• [WHAT YOU HAVE TO DO] Among the records that follow, set down only the lines from the one containing "assert (overlaps_geometric crossing)" to the one containing "Python integers are", both included, exactly.

• [DATA FOR THIS EXERCISE]
=======
Definition newline : string := String "010"%char EmptyString.

(** [command.endswith('\n')] *)
Fixpoint endswith_newline (s : string) : bool :=
  match s with
  | EmptyString => false
  | String c EmptyString => Ascii.eqb c "010"%char
  | String _ s' => endswith_newline s'
  end.

(** The text [send_command] hands to [sendall]: the command, with a line
    terminator added when it has none. *)
Definition command_line (command : string) : string :=
  if endswith_newline command then command
  else (command ++ newline)%string.

(** ** Shapes of the rows of a run *)

(** Rows with non-negative events and rates whose Cumulative Events
    column never goes down and stays below the running total. *)
Definition rows_sound (s : AggState) (o : Output) : Prop :=
  Forall (fun r => 0 <= row_events r /\ (0 <= row_rate r)%Q)
         (data_rows (csv o)) /\
  nondecreasing_from 0 (map row_cumulative (data_rows (csv o))) = true /\
  last_cumulative (data_rows (csv o)) <= cumulative_events s.

(** The Cumulative Events column is the running sum of the Events
    column. *)
Definition running_totals (rows : list Row) : Prop :=
  forall k row,
    nth_error rows k = Some row ->
    sum_events (firstn (S k) rows) = row_cumulative row.

(** What a sequence of readings adds to the running total, starting from
    [last_counter]: each reading adds its distance from the one before,
    or itself when it is below it. *)
Fixpoint tally (last_counter : Z) (vs : list Z) : Z :=
  match vs with
  | [] => 0
  | v :: rest =>
      (let events_delta := v - last_counter in
       if events_delta <? 0 then v else events_delta)
      + tally v rest
  end.

Definition is_average (m : Msg) : bool :=
  match m with
  | MsgAverage _ _ => true
  | _ => false
  end.

(** The events counted since the start of the open window cover the
    distance the counter has moved in it. *)
Definition window_covered (s : AggState) (o : Output) : Prop :=
  let pending := cumulative_events s - sum_events (data_rows (csv o)) in
  0 <= last_counter s /\
  last_counter s - interval_start_counter s <= pending /\
  (last_counter s <= pending \/ interval_start_counter s <= last_counter s).
(** [get_transactions]: the rows dated in [start_date .. end_date]
    (string comparison, inclusive).  The response's [connelaide_category],
    filled from the joined category, is not modelled. *)
Definition get_transactions (query : list (string * string)) (db : Db)
  : Result (list Transaction) :=
  match query_get query "start_date", query_get query "end_date" with
  | Some start_date, Some end_date =>
      Ok (sort_by txn_sorts_before
            (filter (fun t => str_leb start_date (txn_date t) && str_leb (txn_date t) end_date)
                    (transactions db)))
  | _, _ => Err MissingQueryParam
  end.

(** [TransactionUpdateRequest] after [model_dump(exclude_unset=True)]. *)
Record TransactionUpdateRequest := mkTransactionUpdateRequest {
  tur_connelaide_category_id : option (option Z);
  tur_edited_amount : option (option Z);
  tur_note : option (option string);
  tur_impacts_checking_balance : option (option string)
}.

Definition find_transaction (db : Db) (transaction_id : Z) : option Transaction :=
  find (fun t => txn_id t =? transaction_id) (transactions db).

(** [if ... is not None]: the category must exist. *)
Definition check_category (db : Db) (category_id : option Z) : Result unit :=
  match category_id with
  | Some i => match find_category db i with Some _ => Ok tt | None => Err InvalidCategory end
  | None => Ok tt
  end.

(** [update_transaction] *)
Definition update_transaction (transaction_id : Z) (updates : TransactionUpdateRequest) (db : Db)
  : Result (Transaction * Db) :=
  match find_transaction db transaction_id with
  | None => Err NotFound
  | Some t =>
      _ <- (match tur_connelaide_category_id updates with
            | Some c => check_category db c
            | None => Ok tt
            end) ;;
      (* setattr of every field sent; the commit checks the column lengths *)
      note <- (match tur_note updates with
               | Some v => pg_varchar_opt 700 v
               | None => Ok (txn_note t)
               end) ;;
      _ <- (match tur_impacts_checking_balance updates with
            | Some v => pg_varchar_opt 20 v
            | None => Ok None
            end) ;;
      let cat := match tur_connelaide_category_id updates with
                 | Some v => v | None => txn_connelaide_category_id t end in
      let t' := mkTransaction (txn_id t) (txn_transaction_id t) (txn_date t) (txn_name t)
                  (txn_amount t) cat note in
      Ok (t', set_transactions db
                (map (fun x => if txn_id x =? transaction_id then t' else x) (transactions db)))
  end.

(** ** Category and pay period lookups *)

(** [get_category] *)
Definition get_category (category_id : Z) (db : Db) : Result ConnalaideCategory :=
  match find_category db category_id with Some c => Ok c | None => Err NotFound end.

(** [get_pay_period] *)
Definition get_pay_period (pay_period_id : Z) (db : Db) : Result PayPeriod :=
  match find_pay_period db pay_period_id with Some p => Ok p | None => Err NotFound end.

(** [get_pay_periods]: [ORDER BY start_date DESC]. *)
Definition get_pay_periods (db : Db) : list PayPeriod :=
  sort_by (fun x y => str_ltb (pp_start_date y) (pp_start_date x)) (pay_periods db).

(** ** Projected expense endpoints

    [projected_expenses.id] is a SERIAL column whose sequence the store
    record does not hold: [create_projected_expense] takes the value
    [nextval] returns as [new_id]. *)

Definition set_projected_expenses (db : Db) (es : list ProjectedExpense) : Db :=
  mkDb (categories db) (transactions db) es (pay_periods db)
       (refresh_metadata db) (recurring_expenses db) (category_seq db)
       (pay_period_seq db) (recurring_seq db).

(** [ProjectedExpenseCreate] *)
Record ProjectedExpenseCreate := mkProjectedExpenseCreate {
  pec_name : string;
  pec_amount : Z;
  pec_date : string;
  pec_connelaide_category_id : option Z;
  pec_note : option string
}.

(** [create_projected_expense]: the date is stored as sent; the response
    carries the category's name. *)
Definition create_projected_expense (new_id : Z) (expense_data : ProjectedExpenseCreate) (db : Db)
  : Result (ProjectedExpense * option string * Db) :=
  _ <- check_category db (pec_connelaide_category_id expense_data) ;;
  name <- pg_varchar 500 (pec_name expense_data) ;;
  date <- pg_varchar 50 (pec_date expense_data) ;;
  note <- pg_varchar_opt 700 (pec_note expense_data) ;;
  (* is_struck_out: Column(Boolean, default=False) *)
  let expense := mkProjectedExpense new_id name (pec_amount expense_data) date
                   (pec_connelaide_category_id expense_data) note (Some false) None in
  Ok ((expense, category_name_of db (pec_connelaide_category_id expense_data)),
      set_projected_expenses db (projected_expenses db ++ [expense])).

(** [ProjectedExpenseUpdate] after [model_dump(exclude_unset=True)]:
    [None] = field not sent, [Some None] = sent as null. *)
Record ProjectedExpenseUpdate := mkProjectedExpenseUpdate {
  peu_name : option (option string);
  peu_amount : option (option Z);
  peu_date : option (option string);
  peu_connelaide_category_id : option (option Z);
  peu_note : option (option string);
  peu_is_struck_out : option (option bool);
  peu_merged_transaction_id : option (option Z)
}.

(** setattr of a NOT NULL column: null fails at commit. *)
Definition set_required {A} (sent : option (option A)) (old : A) : Result A :=
  match sent with
  | None => Ok old
  | Some (Some v) => Ok v
  | Some None => Err IntegrityError
  end.

Definition find_projected_expense (db : Db) (expense_id : Z) : option ProjectedExpense :=
  find (fun e => pe_id e =? expense_id) (projected_expenses db).

(** [update_projected_expense] *)
Definition update_projected_expense (expense_id : Z) (updates : ProjectedExpenseUpdate) (db : Db)
  : Result (ProjectedExpense * option string * Db) :=
  match find_projected_expense db expense_id with
  | None => Err NotFound
  | Some expense =>
      _ <- (match peu_connelaide_category_id updates with
            | Some c => check_category db c
            | None => Ok tt
            end) ;;
      _ <- (match peu_merged_transaction_id updates with
            | Some (Some i) =>
                match find_transaction db i with
                | Some _ => Ok tt
                | None => Err InvalidTransaction
                end
            | _ => Ok tt
            end) ;;
      name <- set_required (peu_name updates) (pe_name expense) ;;
      name <- (if is_set (peu_name updates) then pg_varchar 500 name else Ok name) ;;
      amount <- set_required (peu_amount updates) (pe_amount expense) ;;
      date <- set_required (peu_date updates) (pe_date expense) ;;
      date <- (if is_set (peu_date updates) then pg_varchar 50 date else Ok date) ;;
      note <- (match peu_note updates with
               | Some v => pg_varchar_opt 700 v
               | None => Ok (pe_note expense)
               end) ;;
      let cat := match peu_connelaide_category_id updates with
                 | Some v => v | None => pe_connelaide_category_id expense end in
      (* is_struck_out is nullable: a null is stored *)
      let struck := match peu_is_struck_out updates with
                    | Some v => v | None => pe_is_struck_out expense end in
      let merged := match peu_merged_transaction_id updates with
                    | Some v => v | None => pe_merged_transaction_id expense end in
      let expense' := mkProjectedExpense (pe_id expense) name amount date cat note struck merged in
      Ok ((expense', category_name_of db cat),
          set_projected_expenses db
            (map (fun e => if pe_id e =? expense_id then expense' else e) (projected_expenses db)))
  end.
Lemma letter_grid_cells_witness :
  let s := push_dict [(across3, "cat"); (down3, "art")]%string
             (after_node_consistency crossing) in
  let g := mkGrid 3 3 in
  let letters := [ [String.get 0 "cat"; String.get 1 "cat"; String.get 2 "cat"];
                   [None; String.get 1 "art"; None];
                   [None; String.get 2 "art"; None] ]%string in
  letter_grid g 0 s = (Ok letters, s)
  ∧ ∀ ij, ij.1 < height g → ij.2 < width g →
      (cell_at letters ij = Some None
       ∧ ∀ v w k c, (v, w) ∈ contents s 0 → cell_of v k = ij →
                    String.get k w ≠ Some c)
      ∨ ∃ c, cell_at letters ij = Some (Some c)
             ∧ ∃ v w k, (v, w) ∈ contents s 0 ∧ cell_of v k = ij
                        ∧ String.get k w = Some c.
Proof.
  intros s g letters.
  assert (letter_grid g 0 s = (Ok letters, s)) as H
    by (vm_compute; reflexivity).
  split; [exact H|].
  exact (letter_grid_cells g 0 s letters s H).
Defined.

(** *** A consistent assignment is shown in full *)

Lemma NoDup_keys_unique (a : list (Var * string)) v w w' :
  NoDup (dict_keys a) → (v, w) ∈ a → (v, w') ∈ a → w = w'.
Proof.
  unfold dict_keys. induction a as [|[k x] a IH]; simpl; intros Hnd H1 H2.
  - by apply elem_of_nil in H1.
  - apply NoDup_cons in Hnd as [Hk Hnd].
    apply elem_of_cons in H1 as [H1|H1]; apply elem_of_cons in H2 as [H2|H2].
    + congruence.
    + injection H1 as -> ->. destruct Hk. apply list_elem_of_fmap.
      by exists (k, w').
    + injection H2 as -> ->. destruct Hk. apply list_elem_of_fmap.
      by exists (k, w).
    + by apply IH.
Qed.

(** X17. When the entries of [crossword.overlaps] are the offsets of the
    shared cells, the grid of an assignment that [consistent] accepts shows
    every word in full: the cell of the [k]-th letter of each assigned
    slot holds the [k]-th letter of its word, whatever the order of the
    entries. *)
Theorem letter_grid_shows_words cw g assignment s letters s' :
  overlaps_geometric cw →
  NoDup (dict_keys (contents s assignment)) →
  (∀ x w, (x, w) ∈ contents s assignment → x ∈ variables cw) →
  consistent cw assignment s = (Ok true, s) →
  letter_grid g assignment s = (Ok letters, s') →
  ∀ v w k c, (v, w) ∈ contents s assignment → String.get k w = Some c →
             cell_at letters (cell_of v k) = Some (Some c).
Proof.
  intros Hgeo Hnd Hvars Hcons Hgrid v w k c Hin Hget.
  set (a := contents s assignment) in *.
  assert (consistent_outer cw a a = Ok true) as Hco.
  { unfold consistent, bind, deref, lift in Hcons. by injection Hcons. }
  pose proof (proj1 (consistent_outer_compatible cw a a) Hco) as Hall.
  assert (in_range g (cell_of v k)) as Hrange.
  { destruct (place_items_run g a _ (grid_shape_replicate g)) as [_ Hout].
    destruct (decide (Forall (in_grid g) a)) as [Hg|Hg]; last first.
    { unfold letter_grid, bind, deref, lift in Hgrid. fold a in Hgrid.
      by rewrite (Hout Hg) in Hgrid. }
    rewrite Forall_forall in Hg. specialize (Hg (v, w) Hin).
    unfold in_grid in Hg. rewrite Forall_forall in Hg. apply Hg.
    apply elem_of_seq. apply get_Some_lt in Hget. simpl. lia. }
  destruct (letter_grid_shows g _ s letters s' Hgrid _ Hrange)
    as [[_ Hn]|(c' & Hc & v' & w' & k' & Hin' & Hcell & Hget')].
  { destruct (Hn c). by exists v, w, k. }
  rewrite Hc. do 2 f_equal.
  destruct (decide (v' = v)) as [->|Hne].
  - rewrite (NoDup_keys_unique a v w' w Hnd Hin' Hin) in Hget'.
    apply cell_of_inj in Hcell. subst k'. congruence.
  - destruct (Hall v' w' Hin') as [Hlen' Hcomp'].
    destruct (Hall v w Hin) as [Hlen _].
    destruct (Hcomp' v w Hin Hne) as (_ & o & Ho & Hov).
    pose proof (Hgeo v' (Hvars v' w' Hin') v (Hvars v w Hin) Hne) as Hk.
    rewrite Forall_forall in Hk. specialize (Hk k').
    rewrite Forall_forall in Hk. specialize (Hk ltac:(
      apply elem_of_seq; apply get_Some_lt in Hget'; lia) k).
    rewrite Hk in Ho; [|apply elem_of_seq; apply get_Some_lt in Hget; lia
                       |done].
    injection Ho as <-.
    destruct (Hov k' k eq_refl) as (c0 & H1 & H2). congruence.
Qed.

Lemma letter_grid_shows_words_witness :
  let s := push_dict [(across3, "cat"); (down3, "art")]%string
             (after_node_consistency crossing) in
  let g := mkGrid 3 3 in
  let letters := [ [String.get 0 "cat"; String.get 1 "cat"; String.get 2 "cat"];
                   [None; String.get 1 "art"; None];
                   [None; String.get 2 "art"; None] ]%string in
  overlaps_geometric crossing
  ∧ NoDup (dict_keys (contents s 0))
  ∧ (∀ x w, (x, w) ∈ contents s 0 → x ∈ variables crossing)
  ∧ consistent crossing 0 s = (Ok true, s)
  ∧ letter_grid g 0 s = (Ok letters, s)
  ∧ ∀ v w k c, (v, w) ∈ contents s 0 → String.get k w = Some c →
               cell_at letters (cell_of v k) = Some (Some c).
Proof.
  intros s g letters.
  assert (overlaps_geometric crossing) as H1 by decide_by_computation.
  assert (NoDup (dict_keys (contents s 0))) as H2 by decide_by_computation.
  assert (∀ x w, (x, w) ∈ contents s 0 → x ∈ variables crossing) as H3.
  { intros x w Hin.
    change ((x, w) ∈ [(across3, "cat"); (down3, "art")]%string) in Hin.
    apply elem_of_cons in Hin as [[= -> ->]|Hin]; [decide_by_computation|].
    apply elem_of_cons in Hin as [[= -> ->]|Hin]; [decide_by_computation|].
    by apply elem_of_nil in Hin. }
  assert (consistent crossing 0 s = (Ok true, s)) as H4
    by (vm_compute; reflexivity).
  assert (letter_grid g 0 s = (Ok letters, s)) as H5
    by (vm_compute; reflexivity).
  repeat (split; [assumption|]).
  exact (letter_grid_shows_words crossing g 0 s letters s H1 H2 H3 H4 H5).
Defined.
(** * CPU scheduling simulator: process records and the five schedulers

    Shallow embedding of [process.py] and [scheduler.py].  The threads of
    [multithreading.py] are embedded as interleavings of their statements
    (section "multithreading.py").

    Python integers are unbounded, so every time, pid and priority is a [Z].
    A Gantt entry is the triple [(start, end, label)] with the label a
    string, exactly as the schedulers build it.  Process objects are
    mutable and shared by reference: the schedulers of this file run on an
    explicit object store (section "Object store"), and a value-passing
    functional model ([Module Fn]) is proved equivalent to them and carries
    the invariant proofs. *)

From Stdlib Require Import ZArith QArith Qround String List Lia Permutation.
From Stdlib Require Import DecimalString DecimalZ Sorted.
From stdpp Require Import list sets.
Import ListNotations.

#[local] Set Warnings "-clear-no-such-hyp".

Local Open Scope Z_scope.

(** ** process.py *)

Inductive ProcessState := NEW | READY | RUNNING | WAITING | TERMINATED.

Definition ProcessState_eqb (a b : ProcessState) : bool :=
  match a, b with
  | NEW, NEW | READY, READY | RUNNING, RUNNING
  | WAITING, WAITING | TERMINATED, TERMINATED => true
  | _, _ => false
  end.

Record Process := mkProcess {
  pid : Z;
  arrival_time : Z;
  burst_time : Z;
  priority : Z;
  state : ProcessState;
  remaining_time : Z;
  completion_time : Z;
  turnaround_time : Z;
  waiting_time : Z;
  response_time : Z;
  start_time : Z
}.

(** [Process.__init__] *)
Definition Process_init (pid arrival_time burst_time priority : Z) : Process :=
  {| pid := pid; arrival_time := arrival_time; burst_time := burst_time;
     priority := priority; state := NEW; remaining_time := burst_time;
     completion_time := 0; turnaround_time := 0; waiting_time := 0;
     response_time := -1; start_time := -1 |}.

(** Attribute assignments [p.f = v]. *)
Definition set_state (s : ProcessState) (p : Process) : Process :=
  mkProcess (pid p) (arrival_time p) (burst_time p) (priority p) s
    (remaining_time p) (completion_time p) (turnaround_time p)
    (waiting_time p) (response_time p) (start_time p).

Definition set_remaining_time (v : Z) (p : Process) : Process :=
  mkProcess (pid p) (arrival_time p) (burst_time p) (priority p) (state p)
    v (completion_time p) (turnaround_time p)
    (waiting_time p) (response_time p) (start_time p).

Definition set_completion_time (v : Z) (p : Process) : Process :=
  mkProcess (pid p) (arrival_time p) (burst_time p) (priority p) (state p)
    (remaining_time p) v (turnaround_time p)
    (waiting_time p) (response_time p) (start_time p).

Definition set_turnaround_time (v : Z) (p : Process) : Process :=
  mkProcess (pid p) (arrival_time p) (burst_time p) (priority p) (state p)
    (remaining_time p) (completion_time p) v
    (waiting_time p) (response_time p) (start_time p).

Definition set_waiting_time (v : Z) (p : Process) : Process :=
  mkProcess (pid p) (arrival_time p) (burst_time p) (priority p) (state p)
    (remaining_time p) (completion_time p) (turnaround_time p)
    v (response_time p) (start_time p).

Definition set_response_time (v : Z) (p : Process) : Process :=
  mkProcess (pid p) (arrival_time p) (burst_time p) (priority p) (state p)
    (remaining_time p) (completion_time p) (turnaround_time p)
    (waiting_time p) v (start_time p).

Definition set_start_time (v : Z) (p : Process) : Process :=
  mkProcess (pid p) (arrival_time p) (burst_time p) (priority p) (state p)
    (remaining_time p) (completion_time p) (turnaround_time p)
    (waiting_time p) (response_time p) v.

(** [Process.execute]: the object after the call and the returned count. *)
Definition execute (time_slice : Z) (p : Process) : Process * Z :=
  if negb (ProcessState_eqb (state p) RUNNING) then (p, 0)
  else
    let executed := Z.min time_slice (remaining_time p) in
    let p1 := set_remaining_time (remaining_time p - executed) p in
    let p2 := if remaining_time p1 =? 0 then set_state TERMINATED p1 else p1 in
    (p2, executed).

(** [Process.is_complete] *)
Definition is_complete (p : Process) : bool := remaining_time p =? 0.

(** [Process.get_statistics]: a dict with eight fixed keys. *)
Record Statistics := mkStatistics {
  st_pid : Z;
  st_arrival_time : Z;
  st_burst_time : Z;
  st_priority : Z;
  st_completion_time : Z;
  st_turnaround_time : Z;
  st_waiting_time : Z;
  st_response_time : Z
}.

Definition get_statistics (p : Process) : Statistics :=
  {| st_pid := pid p; st_arrival_time := arrival_time p;
     st_burst_time := burst_time p; st_priority := priority p;
     st_completion_time := completion_time p;
     st_turnaround_time := turnaround_time p;
     st_waiting_time := waiting_time p;
     st_response_time := response_time p |}.

(** ** Gantt entries and labels *)

Definition Interval : Type := Z * Z * string.

Definition iv_start (i : Interval) : Z := fst (fst i).
Definition iv_end (i : Interval) : Z := snd (fst i).
Definition iv_label (i : Interval) : string := snd i.

(** [str(n)] for a Python integer. *)
Definition py_str (n : Z) : string := NilZero.string_of_int (Z.to_int n).

(** The f-string [f"P{process.pid}"]. *)
Definition proc_label (p : Process) : string := String.append "P"%string (py_str (pid p)).

Definition IDLE : string := "IDLE"%string.

(** ** Python built-ins used by the schedulers *)

(** Tuple keys compare lexicographically. *)
Definition lt_pair (a b : Z * Z) : bool :=
  (fst a <? fst b) || ((fst a =? fst b) && (snd a <? snd b)).

Definition lt_triple (a b : Z * Z * Z) : bool :=
  (fst (fst a) <? fst (fst b))
  || ((fst (fst a) =? fst (fst b)) && lt_pair (snd (fst a), snd a) (snd (fst b), snd b)).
=======
• [SOLUTION TO THE EXERCISE]
  assert (overlaps_geometric crossing) as H1 by decide_by_computation.
  assert (NoDup (dict_keys (contents s 0))) as H2 by decide_by_computation.
  assert (∀ x w, (x, w) ∈ contents s 0 → x ∈ variables crossing) as H3.
  { intros x w Hin.
    change ((x, w) ∈ [(across3, "cat"); (down3, "art")]%string) in Hin.
    apply elem_of_cons in Hin as [[= -> ->]|Hin]; [decide_by_computation|].
    apply elem_of_cons in Hin as [[= -> ->]|Hin]; [decide_by_computation|].
    by apply elem_of_nil in Hin. }
  assert (consistent crossing 0 s = (Ok true, s)) as H4
    by (vm_compute; reflexivity).
  assert (letter_grid g 0 s = (Ok letters, s)) as H5
    by (vm_compute; reflexivity).
  repeat (split; [assumption|]).
  exact (letter_grid_shows_words crossing g 0 s letters s H1 H2 H3 H4 H5).
Defined.
(** * CPU scheduling simulator: process records and the five schedulers

    Shallow embedding of [process.py] and [scheduler.py].  The threads of
    [multithreading.py] are embedded as interleavings of their statements
    (section "multithreading.py").

    Python integers are unbounded, so every time, pid and priority is a [Z].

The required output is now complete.